Task prompt: Print the lines below exactly, beginning with the one that contains "checkForErrors_survey_count." and stopping after the last line.

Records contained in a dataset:
Lemma set_value_S fuel newValue q :
  set_value (S fuel) newValue q =
  if isvalueChangedCallbackFiring (setNewValue newValue q)
  then Some (setNewValue newValue q)
  else
    match fire_valueChanged (set_value fuel)
            (with_isvalueChangedCallbackFiring true
               (setNewValue newValue q)) with
    | Some q' => Some (with_isvalueChangedCallbackFiring false q')
    | None => None
    end.
Proof. reflexivity. Qed.

(** While the flag is up, the setter stores and returns. *)
Lemma set_value_while_firing fuel newValue q :
  isvalueChangedCallbackFiring q = true ->
  set_value (S fuel) newValue q = Some (setNewValue newValue q).
Proof.
  intros Hfiring. rewrite set_value_S.
  destruct (setNewValue_frame newValue q) as (-> & _ & _).
  by rewrite Hfiring.
Qed.

(** So a handler that runs while the flag is up ends, whatever it
    assigns, with the flag still up and no further value-changed
    notification. *)
Lemma run_handler_while_firing fuel h :
  forall q,
    isvalueChangedCallbackFiring q = true ->
    exists q',
      run_handler (set_value (S fuel)) h q = Some q' /\
      isvalueChangedCallbackFiring q' = true /\
      count EvValueChanged q' = count EvValueChanged q.
Proof.
  induction h as [|k IH|newValue k IH|newValue k IH]; intros q Hfiring.
  - by exists q.
  - cbn [run_handler]. by apply IH.
  - cbn [run_handler]. rewrite set_value_while_firing by done.
    destruct (setNewValue_frame newValue q) as (Hf & _ & Htr).
    destruct (IH (setNewValue newValue q)) as (q' & Hrun & Hf' & Hc');
      [congruence|].
    exists q'. unfold count in *. repeat split; congruence.
  - cbn [run_handler]. unfold onSurveyValueChanged.
    rewrite set_value_while_firing by done.
    set (q1 := setNewValue (valueFromData newValue)
                 (with_isValueChangedInSurvey true q)).
    destruct (setNewValue_frame (valueFromData newValue)
                (with_isValueChangedInSurvey true q)) as (Hf & _ & Htr).
    fold q1 in Hf, Htr.
    destruct (IH (with_isValueChangedInSurvey false
                    (log EvCommentChanged q1)))
      as (q' & Hrun & Hf' & Hc'); [by rewrite <- Hfiring|].
    exists q'. split; [exact Hrun|]. split; [exact Hf'|].
    rewrite Hc'. unfold count. cbn [trace with_isValueChangedInSurvey log
      with_trace]. rewrite Htr. by rewrite occurrences_cons_ne.
Qed.

(** C4: an assignment to [value] made while no notification is under way
    returns (a call depth of two is enough, whatever the handler does)
    and fires the value-changed callback once if a handler is set and
    never otherwise: the assignments the handler itself makes add no
    notification, and the flag is down again afterwards. *)
Theorem set_value_fires_once fuel newValue q :
  (2 <= fuel)%nat ->
  isvalueChangedCallbackFiring q = false ->
  exists q',
    set_value fuel newValue q = Some q' /\
    isvalueChangedCallbackFiring q' = false /\
    count EvValueChanged q' =
      (count EvValueChanged q
       + match valueChangedCallback q with Some _ => 1 | None => 0 end)%nat
    /\
    (count EvValueChanged q' <= count EvValueChanged q + 1)%nat.
Proof.
  intros Hfuel Hfiring. destruct fuel as [|[|fuel]]; [lia|lia|].
  destruct (setNewValue_frame newValue q) as (Hf & Hcb & Htr).
  rewrite set_value_S.
  rewrite Hf, Hfiring. unfold fire_valueChanged. cbn [valueChangedCallback
    with_isvalueChangedCallbackFiring]. rewrite Hcb.
  destruct (valueChangedCallback q) as [h|].
  - destruct (run_handler_while_firing fuel h
                (log EvValueChanged
                   (with_isvalueChangedCallbackFiring true
                      (setNewValue newValue q))))
      as (q' & Hrun & _ & Hc'); [done|].
    rewrite Hrun. eexists. split; [reflexivity|].
    unfold count in *. cbn [trace with_isvalueChangedCallbackFiring].
    rewrite Hc'. cbn [trace log with_trace with_isvalueChangedCallbackFiring].
    rewrite Htr, occurrences_cons_eq.
    repeat split; lia.
  - eexists. split; [reflexivity|]. unfold count. cbn. rewrite Htr.
    repeat split; lia.
Qed.

(** *** The error check *)

Local Ltac count_events :=
  repeat first
    [ rewrite occurrences_cons_eq
    | rewrite occurrences_cons_ne by discriminate
    | rewrite bool_decide_eq_true_2 by reflexivity
    | rewrite bool_decide_eq_false_2 by discriminate ].

Local Ltac close_counts :=
  count_events; rewrite ?andb_false_r, ?andb_true_r; cbn [andb negb];
  split; lia.

(** The question [q] with its error list and its trace replaced: every
    step of the check yields a question of this form. *)
Local Abbreviation upd es tr q := (with_trace tr (with_errors es q)).

Lemma onCheckForErrors_upd es tr q :
  onCheckForErrors isValueEmpty (upd es tr q) =
  upd (es ++ if hasRequiredError isValueEmpty q
             then [AnswerRequiredError (requiredErrorText q)] else []) tr q.
Proof.
  unfold onCheckForErrors.
  change (hasRequiredError isValueEmpty (upd es tr q))
    with (hasRequiredError isValueEmpty q).
  destruct (hasRequiredError isValueEmpty q); [reflexivity|].
  by rewrite app_nil_r.
Qed.

Lemma push_error_upd error es tr q :
  push_error error (upd es tr q) = upd (es ++ option_list error) tr q.
Proof. destruct error; [reflexivity|]. simpl. by rewrite app_nil_r. Qed.

Lemma checkForErrors_validators_upd es tr q :
  checkForErrors_validators isValueEmpty ValidatorRunner_run (upd es tr q) =
  if (length es =? 0)%nat && negb (isEmpty isValueEmpty q)
  then upd (es ++ option_list (ValidatorRunner_run (value q)))
         (EvRunValidators :: tr) q
  else upd es tr q.
Proof.
  unfold checkForErrors_validators.
  change (errors (upd es tr q)) with es.
  change (isEmpty isValueEmpty (upd es tr q)) with (isEmpty isValueEmpty q).
  destruct ((length es =? 0)%nat && negb (isEmpty isValueEmpty q));
    [|reflexivity].
  unfold runValidators.
  change (log EvRunValidators (upd es tr q))
    with (upd es (EvRunValidators :: tr) q).
  change (value (upd es tr q)) with (value q).
  apply push_error_upd.
Qed.

Lemma checkForErrors_survey_upd es tr q :
  checkForErrors_survey (upd es tr q) =
  if hasSurvey q && (length es =? 0)%nat
  then upd (es ++ option_list (fireSurveyValidation q).1)
         (EvSurveyValidation :: tr) q
  else upd es tr q.
Proof.
  unfold checkForErrors_survey.
  change (errors (upd es tr q)) with es.
  change (hasSurvey (upd es tr q)) with (hasSurvey q).
  destruct (hasSurvey q && (length es =? 0)%nat); [|reflexivity].
  unfold fireSurveyValidation.
  change (validateValueCallback (upd es tr q)) with (validateValueCallback q).
  change (survey (upd es tr q)) with (survey q).
  change (log EvSurveyValidation (upd es tr q))
    with (upd es (EvSurveyValidation :: tr) q).
  change (value (upd es tr q)) with (value q).
  change (name (upd es tr q)) with (name q).
  destruct (validateValueCallback q) as [callback|].
  - apply push_error_upd.
  - destruct (survey q); apply push_error_upd.
Qed.

Lemma checkForErrors_callback_upd fireCallback errorLength es tr q :
  checkForErrors_callback fireCallback errorLength (upd es tr q) =
  upd es
    (if fireCallback
        && (negb (errorLength =? length es)%nat || (0 <? errorLength)%nat)
     then EvErrorsChanged :: tr else tr) q.
Proof.
  unfold checkForErrors_callback. change (errors (upd es tr q)) with es.
  by destruct (fireCallback
               && (negb (errorLength =? length es)%nat
                   || (0 <? errorLength)%nat)).
Qed.

(** The errors found by the first three steps of a check, and what these
    steps add to the trace. *)
Local Abbreviation found q :=
  (if hasRequiredError isValueEmpty q
   then [AnswerRequiredError (requiredErrorText q)]
   else
     match (if isEmpty isValueEmpty q then None
            else ValidatorRunner_run (value q)) with
     | Some e => [e]
     | None =>
         if hasSurvey q then
           match (fireSurveyValidation q).1 with
           | Some e => [e]
           | None => []
           end
         else []
     end).

Lemma checkForErrors_upd fireCallback q :
  exists tr,
    checkForErrors isValueEmpty ValidatorRunner_run fireCallback q
      = upd (found q) tr q /\
    occurrences EvRunValidators tr =
      (count EvRunValidators q
       + if negb (hasRequiredError isValueEmpty q)
            && negb (isEmpty isValueEmpty q) then 1 else 0)%nat /\
    occurrences EvSurveyValidation tr =
      (count EvSurveyValidation q
       + if hasSurvey q
            && negb (hasRequiredError isValueEmpty q)
            && match (if isEmpty isValueEmpty q then None
                      else ValidatorRunner_run (value q)) with
               | Some _ => false
               | None => true
               end
         then 1 else 0)%nat.
Proof.
  unfold checkForErrors. cbv zeta.
  change (with_errors [] q) with (upd [] (trace q) q).
  rewrite onCheckForErrors_upd, checkForErrors_validators_upd.
  unfold count.
  destruct (hasRequiredError isValueEmpty q),
    (isEmpty isValueEmpty q),
    (ValidatorRunner_run (value q)) as [e|];
    unfold option_list; cbn [app length Nat.eqb andb negb option_rect];
    rewrite checkForErrors_survey_upd;
    destruct (hasSurvey q), ((fireSurveyValidation q).1) as [e'|];
    unfold option_list; cbn [app length Nat.eqb andb negb option_rect];
    rewrite checkForErrors_callback_upd;
    (eexists; split; [reflexivity|]);
    destruct (fireCallback && _); close_counts.
Qed.

(** The errors after a check: the required error, else the validators'
    error, else the error of the survey-level validation. *)
Lemma checkForErrors_errors fireCallback q :
  errors (checkForErrors isValueEmpty ValidatorRunner_run fireCallback q) =
  found q.
Proof.
  destruct (checkForErrors_upd fireCallback q) as (tr & -> & _). reflexivity.
Qed.

(** The validators are run when there is no required error and the value
    is not empty, and only then. *)
Lemma checkForErrors_validators_count fireCallback q :
  count EvRunValidators
    (checkForErrors isValueEmpty ValidatorRunner_run fireCallback q) =
  (count EvRunValidators q
   + if negb (hasRequiredError isValueEmpty q)
        && negb (isEmpty isValueEmpty q) then 1 else 0)%nat.
Proof.
  destruct (checkForErrors_upd fireCallback q) as (tr & -> & <- & _).
  reflexivity.
Qed.

(** The survey-level validation is invoked when a survey is attached and
    neither the required check nor the validators gave an error, and only
    then. *)
Lemma checkForErrors_survey_count fireCallback q :
  count EvSurveyValidation
    (checkForErrors isValueEmpty ValidatorRunner_run fireCallback q) =
  (count EvSurveyValidation q
   + if hasSurvey q
        && negb (hasRequiredError isValueEmpty q)
        && match (if isEmpty isValueEmpty q then None
                  else ValidatorRunner_run (value q)) with
           | Some _ => false
           | None => true
           end
     then 1 else 0)%nat.
Proof.
  destruct (checkForErrors_upd fireCallback q) as (tr & -> & _ & <-).
  reflexivity.
Qed.

(** C2: when the question is required and its value is empty,
    [hasErrors()] returns true and leaves exactly one error, the required
    error; neither the validators nor the survey-level validation are
    called. *)
Theorem hasErrors_required_empty fireCallback q :
  isRequired q = true ->
  isEmpty isValueEmpty q = true ->
  let r := hasErrors isValueEmpty ValidatorRunner_run fireCallback q in
  r.1 = true /\
  errors r.2 = [AnswerRequiredError (requiredErrorText q)] /\
  count EvRunValidators r.2 = count EvRunValidators q /\
  count EvSurveyValidation r.2 = count EvSurveyValidation q.
Proof.
  intros Hreq Hempty. cbn zeta. unfold hasErrors. cbn [fst snd].
  rewrite checkForErrors_errors, checkForErrors_validators_count,
    checkForErrors_survey_count.
  unfold hasRequiredError. rewrite Hreq, Hempty. cbn.
  rewrite andb_false_r. cbn. repeat split; lia.
Qed.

Solution:
    checkForErrors_survey_count.
  unfold hasRequiredError. rewrite Hreq, Hempty. cbn.
  rewrite andb_false_r. cbn. repeat split; lia.
Qed.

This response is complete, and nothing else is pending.